The coffee classification system from Kenya is highly representative of the coffee-producing countries of East Africa. In which coffee beans are separated and evaluated according to bean size as well as some other properties such as shape, color, and weight… The general assumption is that large coffee beans have quality The higher the price, the more expensive it is. Let Helena learn about the coffee classification that is commonly used in Kenya.
Following is the classification criteria under the coffee the size of Kenya’s Exchange Coffee Nairobi in Kenya:
- Kenya E (Elephant Bean)
- Kenya PB (Peaberry)
- Kenya AA (On sieve 17/18)
- Kenya AB
- Kenya OLD
- Kenya TT
- Kenya T
- Kenya MH / ML
This scale applies to green coffee (before being roasted). Any individual coffee plant can produce all types of coffee, from E to C. This is done to ensure consistent roasting, as similarly sized beans will be roasted more evenly – while nuts of different sizes will roast unevenly.

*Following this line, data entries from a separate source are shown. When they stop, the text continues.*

(** Sentinel errors.  [fmt.Errorf("%w: ...", sentinel)] keeps the sentinel, so
    an error is modelled by the sentinel [errors.Is] sees; an error built from
    text alone is [ErrText]. *)
Inductive GoError :=
  (* authz *)
  | ErrUnauthenticated | ErrForbidden | ErrInvalidScope
  (* retry *)
  | ErrInvalidPolicy | ErrInvalidAttempt
  (* job *)
  | ErrJobInvalidInput | ErrJobNotFound | ErrVersionNotFound | ErrJobState
  | ErrInvalidTransition | ErrIdempotencyConflict | ErrVersionUnavailable
  | ErrQuotaExceeded
  (* dataset *)
  | ErrDatasetNotFound | ErrDatasetVersionNotFound | ErrDatasetNameUsed | ErrDatasetDeleted
  | ErrDatasetVersionState | ErrDatasetInvalidInput | ErrDatasetUploadTooLarge
  | ErrDatasetUploadSizeMismatch | ErrDatasetChecksumMismatch | ErrObjectStorage
  (* upload *)
  | ErrUnsafeFilename | ErrUnsupportedFormat | ErrInvalidContent | ErrInvalidChecksum
  (* multipart *)
  | ErrMultipartInvalidInput | ErrSessionNotFound | ErrSessionExpired | ErrSessionCompleted
  | ErrSessionInProgress | ErrSessionState | ErrMultipartIdempotencyConflict | ErrPartNotFound
  | ErrPartConflict | ErrRemoteStorage | ErrMultipartChecksumMismatch | ErrMultipartSizeMismatch
  | ErrMultipartUploadTooLarge
  (* outbox *)
  | ErrLeaseLost | ErrInvalidMessage
  (* lease *)
  | ErrLeaseInvalidInput | ErrLeaseNotFound | ErrLeaseExpired | ErrLeaseState
  | ErrLeaseNotReady | ErrWorkerUnavailable
  (* workerregistry, result *)
  | ErrInvalidWorkerEvent | ErrInvalidEvent
  | ErrArtifactNotFound | ErrArtifactUnavailable | ErrArtifactTooLarge
  | ErrProgressNotFound | ErrResultInvalidInput
  (* quality *)
  | ErrQualityInvalidInput | ErrRuleNotFound | ErrRuleNameUsed
  (* storage *)
  | ErrObjectNotFound | ErrMultipartPartNotFound
  (* dlq *)
  | ErrDlqInvalidInput | ErrDlqNotFound | ErrAlreadyReplayed | ErrDlqJobState
  | ErrDlqQuotaExceeded
  (* auth, identity *)
  | ErrInvalidAccessToken | ErrInvalidOpaqueToken | ErrInvalidPasswordHash
  | ErrUserNotFound | ErrEmailAlreadyExists | ErrInvalidCredentials | ErrRefreshTokenInvalid
  | ErrRefreshTokenReplay | ErrRefreshTokenExpired | ErrAPIKeyNotFound | ErrAPIKeyInvalid
  | ErrIdentityInvalidInput | ErrIdentityConfiguration
  (* queue, httpapi *)
  | ErrPublisherNack | ErrPublisherClosed | ErrInvalidAuthRateLimitConfig
  (* PostgreSQL: violations of a uniqueness, a reference and a CHECK; an error
     that carries text only *)
  | ErrUniqueViolation | ErrReferenceViolation | ErrCheckViolation
  | ErrText (msg : string).

#[export] Instance GoError_eq_dec : EqDecision GoError.
Proof. solve_decision. Defined.

(** ** Fallible computations *)

Inductive res (A : Type) := Ok (a : A) | Err (e : GoError).
Arguments Ok {A} _.
Arguments Err {A} _.

Definition res_bind {A B} (m : res A) (f : A → res B) : res B :=
  match m with Ok a => f a | Err e => Err e end.

Definition guard_err (b : bool) (e : GoError) : res unit :=
  if b then Ok tt else Err e.

Definition is_ok {A} (r : res A) : bool :=
  match r with Ok _ => true | Err _ => false end.

Lemma res_bind_Ok {A B} (m : res A) (f : A → res B) b :
  res_bind m f = Ok b → ∃ a, m = Ok a ∧ f a = Ok b.
Proof. destruct m as [a|e]; simpl; [eauto|done]. Qed.

(** [fmt.Errorf] with a sentinel and the text of the error: only the sentinel is
    left of it. *)
Definition wrap_err {A} (e : GoError) (r : res A) : res A :=
  match r with Ok a => Ok a | Err _ => Err e end.

Lemma guard_err_Ok b e u : guard_err b e = Ok u → b = true.
Proof. by destruct b. Qed.

(** Association lists: the first binding of a key (a Go map literal has one),
    and the last one (a decoded JSON object keeps the last). *)
Fixpoint assoc_first {A} (k : string) (l : list (string * A)) : option A :=
  match l with
  | [] => None
  | (k', v) :: l => if bool_decide (k = k') then Some v else assoc_first k l
  end.

Fixpoint assoc_last {A} (k : string) (l : list (string * A)) : option A :=
  match l with
  | [] => None
  | (k', v) :: l =>
      match assoc_last k l with
      | Some v' => Some v'
      | None => if bool_decide (k = k') then Some v else None
      end
  end.

(** Two updates of one row are one update. *)
Lemma alter_alter {K A} `{Countable K} (f g : A → A) k (m : gmap K A) :
  alter f k (alter g k m) = alter (f ∘ g) k m.
Proof.
  apply map_eq. intros i. destruct (decide (k = i)) as [->|Hne].
  - rw !lookup_alter_eq. by destruct (m !! i).
  - by rw !lookup_alter_ne.
Qed.

(** ** Database transactions

    A transaction body is a state and error computation over the database
    state [S].  The values it takes from outside the database (fresh UUIDs,
    readings of [time.Now], the transaction timestamp [NOW()], the rows other
    transactions hold a lock on, draws of the random source) come from an
    oracle; the counter [tick] makes successive readings independent. *)
Record Oracle := {
  o_uuid : nat → uuid;
  o_time : nat → time;
  o_sqlnow : time;
  o_locked : uuid → bool;
  o_rand : nat → Z → Z
}.

Record World (S : Type) := mkWorld { st : S; tick : nat }.
Arguments mkWorld {S} _ _.
Arguments st {S} _.
Arguments tick {S} _.

Definition Tx (S A : Type) := Oracle → World S → res (A * World S).

#[export] Instance res_ret : MRet res := @Ok.
#[export] Instance res_mbind : MBind res := λ A B f m, res_bind m f.
#[export] Instance tx_ret {S} : MRet (Tx S) := λ A a _ w, Ok (a, w).
#[export] Instance tx_bind {S} : MBind (Tx S) := λ A B f m o w,
  match m o w with Ok (a, w') => f a o w' | Err e => Err e end.

Definition fail {S A} (e : GoError) : Tx S A := λ _ _, Err e.
Definition gets {S A} (f : S → A) : Tx S A := λ _ w, Ok (f (st w), w).
Definition modify {S} (f : S → S) : Tx S unit := λ _ w, Ok (tt, mkWorld (f (st w)) (tick w)).
Definition require {S} (b : bool) (e : GoError) : Tx S unit :=
  if b then mret tt else fail e.
Definition lift_res {S A} (r : res A) : Tx S A :=
  match r with Ok a => mret a | Err e => fail e end.
Definition lift_opt {S A} (e : GoError) (r : option A) : Tx S A :=
  match r with Some a => mret a | None => fail e end.

(** [uuid.New], [time.Now().UTC()], SQL [NOW()], the set of rows locked by
    concurrent transactions ([SKIP LOCKED]) and a draw of [Source.Int63n]. *)
Definition uuid_new {S} : Tx S uuid := λ o w, Ok (o_uuid o (tick w), mkWorld (st w) (Datatypes.S (tick w))).
Definition time_now {S} : Tx S time := λ o w, Ok (o_time o (tick w), mkWorld (st w) (Datatypes.S (tick w))).
Definition sql_now {S} : Tx S time := λ o w, Ok (o_sqlnow o, w).
Definition locked_rows {S} : Tx S (uuid → bool) := λ o w, Ok (o_locked o, w).
Definition rand_source {S} : Tx S (Z → Z) := λ o w, Ok (o_rand o (tick w), mkWorld (st w) (Datatypes.S (tick w))).

Fixpoint forM_ {S A} (l : list A) (f : A → Tx S unit) : Tx S unit :=
  match l with
  | [] => mret tt
  | x :: l => f x ≫= λ _, forM_ l f
  end.

(** [pool.Begin] .. [tx.Commit] with the deferred [tx.Rollback]: the state of a
    body that returns an error is discarded. *)
Definition transact {S A} (m : Tx S A) (o : Oracle) (s : S) : res A * S :=
  match m o (mkWorld s 0) with
  | Ok (a, w) => (Ok a, st w)
  | Err e => (Err e, s)
  end.

(** ** Weakest preconditions (partial correctness over the error) *)
Section wp.
Context {S : Type} (o : Oracle).

Definition wp {A} (m : Tx S A) (Q : A → World S → Prop) (w : World S) : Prop :=
  match m o w with Ok (a, w') => Q a w' | Err _ => True end.

Lemma wp_ret {A} (a : A) Q w : Q a w → wp (mret a) Q w.
Proof. done. Qed.

Lemma wp_bind {A B} (m : Tx S A) (f : A → Tx S B) Q w :
  wp m (λ a w', wp (f a) Q w') w → wp (m ≫= f) Q w.
Proof. rw /wp /mbind /tx_bind. by destruct (m o w) as [[a w']|e]. Qed.

Lemma wp_fail {A} e (Q : A → World S → Prop) w : wp (fail e) Q w.
Proof. done. Qed.

Lemma wp_gets {A} (f : S → A) Q w : Q (f (st w)) w → wp (gets f) Q w.
Proof. done. Qed.

Lemma wp_modify f (Q : unit → World S → Prop) w :
  Q tt (mkWorld (f (st w)) (tick w)) → wp (modify f) Q w.
Proof. done. Qed.

Lemma wp_require b e (Q : unit → World S → Prop) w :
  (b = true → Q tt w) → wp (require b e) Q w.
Proof. destruct b; rw /wp /require /=; auto. Qed.

Lemma wp_lift_res {A} (r : res A) Q w :
  (∀ a, r = Ok a → Q a w) → wp (lift_res r) Q w.
Proof. destruct r; rw /wp /lift_res /=; auto. Qed.

Lemma wp_lift_opt {A} e (r : option A) Q w :
  (∀ a, r = Some a → Q a w) → wp (lift_opt e r) Q w.
Proof. destruct r; rw /wp /lift_opt /=; auto. Qed.

(** A reading of the environment changes nothing but the tick. *)
Lemma wp_uuid_new (Q : uuid → World S → Prop) w :
  (∀ u n, Q u (mkWorld (st w) n)) → wp uuid_new Q w.
Proof. rw /wp /uuid_new /=; auto. Qed.

Lemma wp_time_now (Q : time → World S → Prop) w :
  (∀ t n, Q t (mkWorld (st w) n)) → wp time_now Q w.
Proof. rw /wp /time_now /=; auto. Qed.

Lemma wp_time_now_exact (Q : time → World S → Prop) w :
  Q (o_time o (tick w)) (mkWorld (st w) (Datatypes.S (tick w))) → wp time_now Q w.
Proof. done. Qed.

Lemma wp_rand_source (Q : (Z → Z) → World S → Prop) w :
  (∀ f n, Q f (mkWorld (st w) n)) → wp rand_source Q w.
Proof. rw /wp /rand_source /=; auto. Qed.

Kenya coffee grading system
Kenya uses a grading system for all its coffee exports, regardless of whether the lot is traceable or not. As in many other countries, the grading system uses a combination of grain size and quality. The definitions are clearly defined in terms of size, and to some extent, they also assume that quality is related to the size of the beans – and this is often the case, AA lots are often premium coffees best.
The Kenyan coffee grading system is not responsible for the quality of the coffee – it is instead done by the Class system. According to the class system operated by the Kenya Coffee Exchange (Nairobi Coffee Exchange), the worst beans are classified as one (1) and the best as ten (10). A coffee bean that can be rated as AA by its size, may receive only 4 to 5 points on the quality scale – which means, it is not the highest quality coffee bean.
Elephant Grade Coffee Beans – Kenya E
Kenya E coffee beans, also known as Elephant coffee beans (Elephant grade) are Kenyan coffee beans on a 20-inch (1/64 inch) sieve, equivalent to a diameter greater than 8mm. Typically, grade E coffee is obtained from beans with two conjoined kernels (a genetic defect) – In other words, these are single-seeded coffee beans. In Vietnam, these seeds are also known as Culi, in nature this type is quite rare and accounts for 5-10% of normal seeds.
In case the mutant coffee fruit has one kernel, but the kernel is not “oversized” than normal, it is called Kenya PB (Peaberry). Or in other words if the beans Kenya PB big as elephant called Kenya E.
Kenyan Coffee AA
If a bean is not in a special group like Kenya E, it will be graded by floor size. In which, coffee beans lying on the largest floor grid 17/18 (equivalent to 7.2 mm diameter) and without defects are classified as AA. Kenya AA is normally grown at more than 2,000 meters above sea level, so it happens to be firm as well, and heavier than the lower graded beans
Kenyan Coffee AB
Kenya AB coffee beans are a mix of A and B coffee beans. Grade A are those that are 16 on the floor (about 6.8 mm) while the B grade the 15 on the floor (about 6.2 mm). Although not as high value as Kenya AA, Kenya AB is also popular and is considered a premium coffee.
Other grades of Kenyan coffee
- Kenya C coffee is beans below-grade Kenya B, separated on the 14/15 floor.
- Kenya TT coffee is the result of weight grading (lighter beans will be blown out of the air) from Kenya AB and Kenya AA.
- Kenya coffee beans T which is the coffee bean is broken, broken, too small, or debris detached from Kenya TT class.
Class M (M’buni) includes MH, ML beans (accounting for about 7% of Kenyan coffee production). These are scattered coffee beans that are collected and processed dry, so the taste is often very unpleasant.
- MH – M’buni Heavy: Large M Bead
- ML – M’buni Light: Small M particle
Finally, as emphasized before, that Kenya’s green coffee grading system is meant to be used as a guide to tell you the size of the beans – In most cases it won’t tell you the relative quality of that coffee relative to other types of coffee. Although some grades (such as MH, ML..) show markedly lower quality, so it is best to combine with the Cupping scale for assessment.
Out-of-system quality assurance
However, it should also be noted that, In addition to inheriting the high quality of the indigenous coffee tree, Kenya is well known for its well-organized network of coffee cooperatives. This system creates consistency in production from planting, harvesting, processing, and is auctioned at the Nairobi Coffee Exchange with a network of about 150,000 farmers, most of them smallholder farmers. In addition, the national Kenyan coffee board tries to coordinate purchasing activities to ensure that each resident benefits from the most coffee with certifications such as Fairtrade coffee or Organic Coffee.
Finally, after being weighed, measured, measured… Kenyan coffee from any grade level from E to C is accepted by the world market as a high-quality coffee. Although coffee history has left the country of Kenya for a few centuries, in return Kenya AA or Kenya E coffees are known on many continents as one of the best “Specialty Coffee” in the world.